_TRY IT_
For each line of the listing that holds "Studio", show the full line.

_DATASET EXTRACT_
= = = = = = =

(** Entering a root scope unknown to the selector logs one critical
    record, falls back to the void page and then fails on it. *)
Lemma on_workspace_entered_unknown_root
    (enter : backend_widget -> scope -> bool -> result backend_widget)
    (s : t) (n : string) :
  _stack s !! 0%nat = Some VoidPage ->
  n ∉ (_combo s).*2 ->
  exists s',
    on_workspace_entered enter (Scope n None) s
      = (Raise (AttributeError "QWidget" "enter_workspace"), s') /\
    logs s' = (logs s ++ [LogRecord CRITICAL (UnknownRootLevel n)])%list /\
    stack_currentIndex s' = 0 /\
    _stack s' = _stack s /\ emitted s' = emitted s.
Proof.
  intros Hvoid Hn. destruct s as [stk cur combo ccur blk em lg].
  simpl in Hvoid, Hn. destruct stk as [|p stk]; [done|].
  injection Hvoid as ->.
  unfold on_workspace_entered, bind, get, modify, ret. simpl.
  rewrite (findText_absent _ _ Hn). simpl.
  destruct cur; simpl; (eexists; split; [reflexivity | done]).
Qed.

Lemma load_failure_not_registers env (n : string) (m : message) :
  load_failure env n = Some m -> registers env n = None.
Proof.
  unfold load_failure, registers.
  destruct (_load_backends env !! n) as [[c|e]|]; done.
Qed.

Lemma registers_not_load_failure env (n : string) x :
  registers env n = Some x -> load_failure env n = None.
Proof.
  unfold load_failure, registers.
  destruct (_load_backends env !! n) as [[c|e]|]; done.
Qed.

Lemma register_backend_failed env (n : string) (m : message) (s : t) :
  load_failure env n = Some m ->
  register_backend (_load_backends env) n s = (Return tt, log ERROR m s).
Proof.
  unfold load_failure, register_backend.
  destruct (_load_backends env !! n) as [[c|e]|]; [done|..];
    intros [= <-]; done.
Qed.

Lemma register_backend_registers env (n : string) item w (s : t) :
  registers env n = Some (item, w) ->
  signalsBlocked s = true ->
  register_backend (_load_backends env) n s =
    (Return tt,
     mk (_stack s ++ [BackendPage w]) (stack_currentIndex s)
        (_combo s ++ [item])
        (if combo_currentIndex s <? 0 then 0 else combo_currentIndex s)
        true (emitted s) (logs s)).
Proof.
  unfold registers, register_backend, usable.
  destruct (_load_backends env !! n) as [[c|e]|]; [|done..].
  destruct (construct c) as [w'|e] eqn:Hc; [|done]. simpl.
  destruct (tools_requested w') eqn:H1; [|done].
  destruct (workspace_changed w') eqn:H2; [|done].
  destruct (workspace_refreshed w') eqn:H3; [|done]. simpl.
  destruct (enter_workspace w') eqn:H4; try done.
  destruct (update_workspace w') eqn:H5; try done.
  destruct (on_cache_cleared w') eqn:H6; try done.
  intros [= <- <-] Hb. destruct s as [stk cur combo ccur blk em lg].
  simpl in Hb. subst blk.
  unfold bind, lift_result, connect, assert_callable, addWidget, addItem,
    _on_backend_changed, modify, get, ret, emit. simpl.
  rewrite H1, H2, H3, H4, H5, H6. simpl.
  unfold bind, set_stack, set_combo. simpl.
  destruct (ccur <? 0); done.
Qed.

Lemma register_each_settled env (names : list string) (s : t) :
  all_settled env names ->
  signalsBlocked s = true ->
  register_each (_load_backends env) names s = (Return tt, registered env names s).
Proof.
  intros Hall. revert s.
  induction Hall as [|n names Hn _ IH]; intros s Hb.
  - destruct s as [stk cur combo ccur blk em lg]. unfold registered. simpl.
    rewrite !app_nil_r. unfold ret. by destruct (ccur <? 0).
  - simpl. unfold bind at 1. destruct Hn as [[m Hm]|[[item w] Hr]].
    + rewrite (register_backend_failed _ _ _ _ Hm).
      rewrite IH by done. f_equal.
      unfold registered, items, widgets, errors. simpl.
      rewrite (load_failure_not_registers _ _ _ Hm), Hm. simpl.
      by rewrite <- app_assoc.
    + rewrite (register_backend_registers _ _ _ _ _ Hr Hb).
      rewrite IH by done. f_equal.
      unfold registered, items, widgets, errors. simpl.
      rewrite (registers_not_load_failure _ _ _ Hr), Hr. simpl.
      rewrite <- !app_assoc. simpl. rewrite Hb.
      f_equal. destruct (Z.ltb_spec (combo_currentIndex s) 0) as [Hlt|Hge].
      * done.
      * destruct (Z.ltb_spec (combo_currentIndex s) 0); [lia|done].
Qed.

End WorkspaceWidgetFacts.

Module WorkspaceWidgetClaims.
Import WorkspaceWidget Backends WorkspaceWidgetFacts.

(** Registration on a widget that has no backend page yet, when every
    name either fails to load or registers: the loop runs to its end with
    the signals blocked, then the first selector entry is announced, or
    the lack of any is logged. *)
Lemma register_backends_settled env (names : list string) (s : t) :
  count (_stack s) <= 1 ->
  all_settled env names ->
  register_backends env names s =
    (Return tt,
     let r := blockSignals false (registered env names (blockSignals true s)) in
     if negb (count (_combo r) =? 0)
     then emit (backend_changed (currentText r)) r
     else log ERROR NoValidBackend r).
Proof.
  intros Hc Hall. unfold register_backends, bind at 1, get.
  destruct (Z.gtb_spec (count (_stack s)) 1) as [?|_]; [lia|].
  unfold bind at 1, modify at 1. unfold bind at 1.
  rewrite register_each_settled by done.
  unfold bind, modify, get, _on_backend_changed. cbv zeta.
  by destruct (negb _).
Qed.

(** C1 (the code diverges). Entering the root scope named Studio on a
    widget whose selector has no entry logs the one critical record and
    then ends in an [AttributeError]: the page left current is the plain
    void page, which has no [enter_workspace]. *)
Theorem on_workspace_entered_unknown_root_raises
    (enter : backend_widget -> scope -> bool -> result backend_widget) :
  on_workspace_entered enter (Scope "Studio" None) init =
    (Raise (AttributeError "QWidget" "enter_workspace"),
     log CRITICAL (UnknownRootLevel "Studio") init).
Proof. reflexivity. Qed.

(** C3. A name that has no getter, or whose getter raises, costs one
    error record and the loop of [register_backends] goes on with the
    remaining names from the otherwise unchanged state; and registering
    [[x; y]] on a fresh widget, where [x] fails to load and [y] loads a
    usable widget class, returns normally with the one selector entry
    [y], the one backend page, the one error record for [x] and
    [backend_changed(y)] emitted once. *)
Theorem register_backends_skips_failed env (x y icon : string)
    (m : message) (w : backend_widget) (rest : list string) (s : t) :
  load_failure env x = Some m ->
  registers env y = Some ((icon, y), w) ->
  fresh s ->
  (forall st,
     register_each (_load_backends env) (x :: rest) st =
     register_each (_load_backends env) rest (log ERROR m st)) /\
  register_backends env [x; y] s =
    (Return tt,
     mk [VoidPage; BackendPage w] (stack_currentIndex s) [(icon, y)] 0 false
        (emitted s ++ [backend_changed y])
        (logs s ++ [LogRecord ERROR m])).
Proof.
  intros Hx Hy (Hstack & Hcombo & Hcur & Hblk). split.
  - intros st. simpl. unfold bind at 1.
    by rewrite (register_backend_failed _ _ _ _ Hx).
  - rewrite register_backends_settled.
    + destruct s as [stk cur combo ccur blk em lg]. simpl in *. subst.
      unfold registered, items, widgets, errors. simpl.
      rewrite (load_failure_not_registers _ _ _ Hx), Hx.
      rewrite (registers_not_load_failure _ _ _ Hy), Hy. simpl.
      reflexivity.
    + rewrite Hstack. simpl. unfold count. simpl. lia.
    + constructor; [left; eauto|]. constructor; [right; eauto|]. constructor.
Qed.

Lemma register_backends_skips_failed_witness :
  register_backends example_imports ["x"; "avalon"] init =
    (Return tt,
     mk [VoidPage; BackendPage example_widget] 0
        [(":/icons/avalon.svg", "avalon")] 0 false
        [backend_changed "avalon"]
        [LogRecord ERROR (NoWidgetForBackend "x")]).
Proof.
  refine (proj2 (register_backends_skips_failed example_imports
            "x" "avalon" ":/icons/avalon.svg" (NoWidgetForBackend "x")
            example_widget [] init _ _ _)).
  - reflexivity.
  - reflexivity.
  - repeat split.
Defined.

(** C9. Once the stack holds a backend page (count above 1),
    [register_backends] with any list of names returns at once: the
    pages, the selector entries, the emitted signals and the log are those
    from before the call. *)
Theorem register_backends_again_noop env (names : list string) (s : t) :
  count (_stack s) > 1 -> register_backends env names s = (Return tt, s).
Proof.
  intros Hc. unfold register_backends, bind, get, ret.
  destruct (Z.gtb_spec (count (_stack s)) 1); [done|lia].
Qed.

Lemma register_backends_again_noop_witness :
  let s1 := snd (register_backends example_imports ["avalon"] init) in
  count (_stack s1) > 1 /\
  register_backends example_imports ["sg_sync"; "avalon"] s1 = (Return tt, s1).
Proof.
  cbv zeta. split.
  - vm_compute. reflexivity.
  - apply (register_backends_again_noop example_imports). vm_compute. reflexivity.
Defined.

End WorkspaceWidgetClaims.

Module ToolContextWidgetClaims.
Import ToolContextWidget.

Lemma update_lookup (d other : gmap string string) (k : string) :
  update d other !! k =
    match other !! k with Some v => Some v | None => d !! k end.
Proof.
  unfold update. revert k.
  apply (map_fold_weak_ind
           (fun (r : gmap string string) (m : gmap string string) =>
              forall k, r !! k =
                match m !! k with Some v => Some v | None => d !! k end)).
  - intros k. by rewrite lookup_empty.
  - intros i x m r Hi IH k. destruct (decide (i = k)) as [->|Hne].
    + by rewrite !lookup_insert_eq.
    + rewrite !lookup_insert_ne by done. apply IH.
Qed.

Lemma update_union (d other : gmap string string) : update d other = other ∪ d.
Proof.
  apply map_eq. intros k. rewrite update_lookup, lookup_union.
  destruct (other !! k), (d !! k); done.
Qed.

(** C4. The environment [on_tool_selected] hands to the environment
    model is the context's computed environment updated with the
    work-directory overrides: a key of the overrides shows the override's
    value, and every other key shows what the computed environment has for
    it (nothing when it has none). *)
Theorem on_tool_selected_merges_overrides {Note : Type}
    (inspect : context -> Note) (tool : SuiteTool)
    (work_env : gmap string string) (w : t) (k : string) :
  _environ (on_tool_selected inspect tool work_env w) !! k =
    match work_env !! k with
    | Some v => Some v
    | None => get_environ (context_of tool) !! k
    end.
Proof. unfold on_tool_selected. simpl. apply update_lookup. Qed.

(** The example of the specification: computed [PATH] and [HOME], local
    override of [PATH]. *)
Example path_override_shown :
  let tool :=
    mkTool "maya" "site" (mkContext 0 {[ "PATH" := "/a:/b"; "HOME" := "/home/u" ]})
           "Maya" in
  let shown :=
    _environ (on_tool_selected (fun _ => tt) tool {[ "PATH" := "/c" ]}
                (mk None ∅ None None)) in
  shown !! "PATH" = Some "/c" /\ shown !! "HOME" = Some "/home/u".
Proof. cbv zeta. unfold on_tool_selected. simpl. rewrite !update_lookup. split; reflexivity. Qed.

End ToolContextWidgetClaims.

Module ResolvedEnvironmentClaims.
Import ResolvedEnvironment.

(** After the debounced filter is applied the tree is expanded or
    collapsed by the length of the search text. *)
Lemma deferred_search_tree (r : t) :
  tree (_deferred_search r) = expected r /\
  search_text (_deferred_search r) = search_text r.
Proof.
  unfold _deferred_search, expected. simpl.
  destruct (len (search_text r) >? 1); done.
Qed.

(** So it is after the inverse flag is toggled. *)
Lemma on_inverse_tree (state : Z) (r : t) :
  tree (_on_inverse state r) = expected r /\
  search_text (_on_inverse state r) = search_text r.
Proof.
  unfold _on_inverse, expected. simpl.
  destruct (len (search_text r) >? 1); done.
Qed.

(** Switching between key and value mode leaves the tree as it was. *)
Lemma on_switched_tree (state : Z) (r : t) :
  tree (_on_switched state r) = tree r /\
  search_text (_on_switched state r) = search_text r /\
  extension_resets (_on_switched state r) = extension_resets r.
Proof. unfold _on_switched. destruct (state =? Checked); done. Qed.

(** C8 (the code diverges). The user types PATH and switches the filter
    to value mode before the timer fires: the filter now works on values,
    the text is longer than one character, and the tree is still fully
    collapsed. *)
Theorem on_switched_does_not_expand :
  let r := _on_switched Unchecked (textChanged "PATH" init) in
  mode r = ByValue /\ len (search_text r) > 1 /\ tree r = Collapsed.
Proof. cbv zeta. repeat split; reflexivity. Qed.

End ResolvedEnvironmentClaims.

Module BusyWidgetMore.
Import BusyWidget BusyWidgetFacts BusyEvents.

= = = = = = =

_SOLUTION_
(** C1 (the code diverges). Entering the root scope named Studio on a
  on_workspace_entered enter (Scope "Studio" None) init =
     log CRITICAL (UnknownRootLevel "Studio") init).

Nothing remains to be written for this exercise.